Energy Harvesting in funktionalen Werkstoffen

Energy Harvesting bezeichnet die Gewinnung meist geringer Energiemengen aus Umgebungsquellen wie mechanischer Vibration, Temperaturgradienten, Licht oder Feuchtigkeit und deren Umwandlung in nutzbare elektrische Energie. Aus werkstoffwissenschaftlicher Sicht steht die Entwicklung und Optimierung funktionaler Materialien im Zentrum, die diese Transduktion effizient, dauerhaft und skalierbar ermöglichen.

Wichtige Klassen von Harvesting‐Werkstoffen sind piezoelektrische Keramiken und Polymere (elektromechanisches Energy Harvesting), thermoelektrische Halbleiter (Nutzung des Seebeck‑Effekts), photovoltaische Halbleiter sowie elektrochemische und sorptive Systeme, die etwa Feuchte‑ oder Osmosegradienten ausnutzen.
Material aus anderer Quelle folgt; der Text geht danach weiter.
(* ===== verification/ResourceApi.v ===== *)
(** * Resource mutations

    The GraphQL resolvers of the resources ([graph/resolvers/resource.resolvers.go])
    and the callback of the tombstone sweeper, over [ResourceStore]: which store
    operation each runs, and what it tells the others afterwards (the audit log,
    the policy notifier, the connector of the shield).  A resolver answers with a
    result or an error, and with the calls it made before. *)

From Stdlib Require Import ZArith Lia.
From S2P Require Import Prelude Sql GoText PolicyStore AclCompiler NetTarget ResourceHost ResourceStore ResourceFacts ResourceSafety ResourceRoutes.
Open Scope Z_scope.
Set Default Proof Using "Type".

Inductive api_error :=
| Store (e : err resource_error)
| NotifyFailed
| MidOperation (* deleteResource: wait for it to finish *)
| NotFound.

Inductive api_call :=
| Audit (action target : string)
| NotifyPolicyChange (ws : uuid)
| SendInstruction (connectorID shieldID : string) (ins : ResourceInstruction)
| SendSnapshot (connectorID shieldID : string) (msg : SnapshotResult * option ResourceSetPayload).

Abbreviation resM A := (sqlM ResDB resource_error A).
(** A program over the store that also makes calls. *)
Definition apiM (A : Type) : Type := resM (list api_call * result api_error A).

Definition give {A} (a : A) : apiM A := ret ([], Ok a).
Definition stop {A} (e : api_error) : apiM A := ret ([], Err e).
Definition say (calls : list api_call) : apiM () := ret (calls, Ok tt).
Definition from_store {A} (m : resM A) : apiM A :=
  let! x := attempt m in ret ([], match x with Ok a => Ok a | Err e => Err (Store e) end).
Definition api_bind {A B} (m : apiM A) (k : A → apiM B) : apiM B :=
  let! x := m in
  match x with
  | (calls, Ok a) => let! y := k a in ret (calls ++ y.1, y.2)
  | (calls, Err e) => ret (calls, Err e)
  end.
Notation "'let*' x ':=' m 'in' k" := (api_bind m (λ x, k))
  (at level 100, x pattern, m at level 99, k at level 200, right associativity) : zec_scope.
Notation "m ;* k" := (api_bind m (λ _, k)) (at level 100, right associativity) : zec_scope.

(** [instructionForRow]. *)
Definition instructionForRow (row : Row) : ResourceInstruction :=
  MkInstruction (row_ID row) (row_ShieldHost row) (row_Protocol row) (int32 (row_PortFrom row)) (int32 (row_PortTo row))
    (row_PendingAction row).

Section api.
Context (parse pg_uuid : string → option uuid) (sha256_hex : string → string) `{RowOrder}
        (online : string → bool) (* the connector has a control stream *)
        (notify_ok : bool) (* the policy notifier returns no error *).

Definition notify (tenant : uuid) : apiM () :=
  ret ([NotifyPolicyChange tenant], if notify_ok then Ok tt else Err NotifyFailed).

Definition PushInstruction (row : Row) : apiM () :=
  say (if (row_ConnectorID row ≟ "") || negb (online (row_ConnectorID row)) then []
       else [SendInstruction (row_ConnectorID row) (row_ShieldID row) (instructionForRow row)]).

Definition PushSnapshotForShield (connectorID shieldID : string) : apiM () :=
  if (connectorID ≟ "") || negb (online connectorID) then give tt
  else
    let! msg := attempt (buildSnapshotMsg pg_uuid sha256_hex shieldID) in
    say (match msg with Ok m => [SendSnapshot connectorID shieldID m] | Err _ => [] end).

Fixpoint push_all (pushes : list (uuid * uuid)) : apiM () :=
  match pushes with
  | [] => give tt
  | (cid, sid) :: pushes => PushSnapshotForShield cid sid ;* push_all pushes
  end.

(** ** The resolvers *)

Definition CreateResource (now : time) (id tenant : uuid) (input : CreateInput) : apiM Row :=
  let* row := from_store (Create parse pg_uuid now id tenant input) in
  say [Audit "resource.create" (row_ID row)] ;*
  notify tenant ;*
  give row.

Definition UpdateResource (now : time) (tenant : uuid) (id : string) (input : UpdateInput) : apiM Row :=
  let* res := from_store (Update parse pg_uuid now tenant id input) in
  say [Audit "resource.update" id] ;*
  (if ACLRelevantUpdate input then notify tenant else give tt) ;*
  (if ur_Moved res then PushInstruction (ur_Row res) else give tt) ;*
  push_all (ur_ShieldPushes res) ;*
  give (ur_Row res).

Definition ProtectResource (now : time) (tenant : uuid) (id : string) (shieldID : option string) : apiM Row :=
  let* row := from_store (MarkProtecting parse pg_uuid now tenant id (default "" shieldID)) in
  say [Audit "resource.protect" id] ;*
  notify tenant ;*
  PushInstruction row ;*
  PushSnapshotForShield (row_ConnectorID row) (row_ShieldID row) ;*
  give row.

Definition UnprotectResource (now : time) (tenant : uuid) (id : string) : apiM Row :=
  let* row := from_store (MarkUnprotecting parse pg_uuid now tenant id) in
  say [Audit "resource.unprotect" id] ;*
  (if row_Status row ≟ "protecting"
   then PushInstruction row ;* PushSnapshotForShield (row_ConnectorID row) (row_ShieldID row)
   else notify tenant) ;*
  give row.

(** The part of [DeleteResource] after the check for a shield that is gone. *)
Definition delete_by_status (now : time) (tenant : uuid) (id : string) (row : Row) : apiM bool :=
  if (row_Status row ≟ "protecting") || (row_Status row ≟ "deleting") then stop MidOperation
  else if (row_Status row ≟ "protected") || (row_Status row ≟ "failed") then
    let* delRow := from_store (MarkDeleting parse pg_uuid now tenant id) in
    say [Audit "resource.delete" id] ;*
    PushInstruction delRow ;*
    PushSnapshotForShield (row_ConnectorID row) (row_ShieldID row) ;*
    notify tenant ;*
    give true
  else
    from_store (DeleteRow parse pg_uuid tenant id) ;*
    say [Audit "resource.delete" id] ;*
    notify tenant ;*
    give true.

Definition DeleteResource (now : time) (tenant : uuid) (id : string) : apiM bool :=
  let* row := from_store (GetByID parse pg_uuid tenant id) in
  let* deleted :=
    if (row_Status row ≟ "protected") || (row_Status row ≟ "failed") || (row_Status row ≟ "deleting")
    then from_store (DeleteIfShieldGone pg_uuid tenant id) else give false in
  if deleted : bool then
    say [Audit "resource.delete" id] ;*
    notify tenant ;*
    give true
  else delete_by_status now tenant id row.

Definition ForceDeleteResource (tenant : uuid) (id : string) : apiM bool :=
  let* found := let! x := attempt (GetByID parse pg_uuid tenant id) in give (match x with Ok row => Some row | Err _ => None end) in
  let* deleted := from_store (ForceDeleteRow pg_uuid tenant id) in
  if negb deleted then stop NotFound
  else
    say [Audit "resource.force_delete" id] ;*
    (match found with
     | Some row => if negb (row_ConnectorID row ≟ "") && negb (row_ShieldID row ≟ "")
                   then PushSnapshotForShield (row_ConnectorID row) (row_ShieldID row) else give tt
     | None => give tt
     end) ;*
    notify tenant ;*
    give true.

(** ** The tombstone sweeper's callback *)

Fixpoint on_reaped (tombstones : list ReapedTombstone) : apiM () :=
  match tombstones with
  | [] => give tt
  | t :: tombstones =>
      say [NotifyPolicyChange (rt_TenantID t)] ;*
      PushSnapshotForShield (rt_ConnectorID t) (rt_ShieldID t) ;*
      on_reaped tombstones
  end.
Definition sweeper_tick (now : time) (grace : duration) : apiM () :=
  let* reaped := from_store (sweep_tick now grace) in on_reaped reaped.

(** ** Outcomes *)

(** [wp] for programs that make calls: every run ends with an answer. *)
Definition awp {A} (m : apiM A) (s : ResDB) (Q : list api_call → result api_error A → ResDB → Prop) : Prop :=
  wp m s None (λ x s' wk, wk = None ∧ match x with Ok (calls, r) => Q calls r s' | Err _ => False end).

Lemma awp_mono {A} (m : apiM A) s (Q Q' : list api_call → result api_error A → ResDB → Prop) :
  (∀ l r s', Q l r s' → Q' l r s') → awp m s Q → awp m s Q'.
Proof. intros HQ. apply wp_mono. intros [[l r]|e] s' wk [-> Hx]; auto. Qed.
Lemma awp_ret {A} l (r : result api_error A) s (Q : list api_call → result api_error A → ResDB → Prop) :
  Q l r s → awp (ret (l, r)) s Q.
Proof. intros HQ. by apply wp_ret. Qed.
Lemma awp_bind {A B} (m : apiM A) (k : A → apiM B) s (Q : list api_call → result api_error B → ResDB → Prop) :
  awp m s (λ l r s', match r with
                     | Ok a => awp (k a) s' (λ l' r' s'', Q (l ++ l') r' s'')
                     | Err e => Q l (Err e) s'
                     end) →
  awp (api_bind m k) s Q.
Proof.
  intros Hm. apply wp_bind. eapply wp_mono; [|exact Hm]. intros [[l [a|e]]|e] s' wk [-> Hx]; [|by apply wp_ret|done].
  apply wp_bind. eapply wp_mono; [|exact Hx]. intros [[l' r']|e] s'' wk [-> Hy]; [|done]. by apply wp_ret.
Qed.
Lemma awp_store {A} (m : resM A) s (Q : list api_call → result api_error A → ResDB → Prop) :
  tx_closed m → wp m s None (λ x s' _, Q [] (match x with Ok a => Ok a | Err e => Err (Store e) end) s') →
  awp (from_store m) s Q.
Proof.
  intros Hc Hm. apply wp_bind, wp_attempt. eapply wp_mono; [|apply (wp_tx_closed _ _ _ Hc Hm)].
  intros x s' wk [-> Hx]. by apply wp_ret.
Qed.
In textilen Systemen werden leitfähige Fasern, piezoelektrische Filamente oder dünne photovoltaische Schichten integriert, um textile Energiegewinnung zu realisieren.

Im Bereich der Wassergewinnung umfassen Harvesting‑Konzepte Materialien für Regenwassergewinnung, Nebelgewinnung und passive Wassergewinnung aus Luftfeuchtigkeit. Hier spielen Oberflächenchemie, Hierarchie der Rauigkeit und benetzungsgradienteninduzierte Tropfentransportmechanismen eine zentrale Rolle. Spezifische Polymer‐ und Keramikoberflächen oder bioinspirierte Strukturen (z. B. nach dem Vorbild des Nebelkäferpanzers) werden gezielt eingestellt.

Schlüsselparameter sind Energiewandlungseffizienz, Leistungsdichte, Zyklenstabilität, Ermüdungs‑ und Korrosionsbeständigkeit sowie die Kompatibilität mit Herstellungsprozessen (Drucken, Faser‑Spinnen, Dünnschichtdeposition). Für die Systemintegration sind zudem Energiespeicherung (Mikrobatterien, Superkondensatoren) und Leistungselektronik mitzudenken. Zukünftige Entwicklungen fokussieren auf multifunktionale, kostengünstige und nachhaltige Harvesting‑Materialien, die in großflächigen oder tragbaren Systemen zur autonomen Energieversorgung eingesetzt werden können.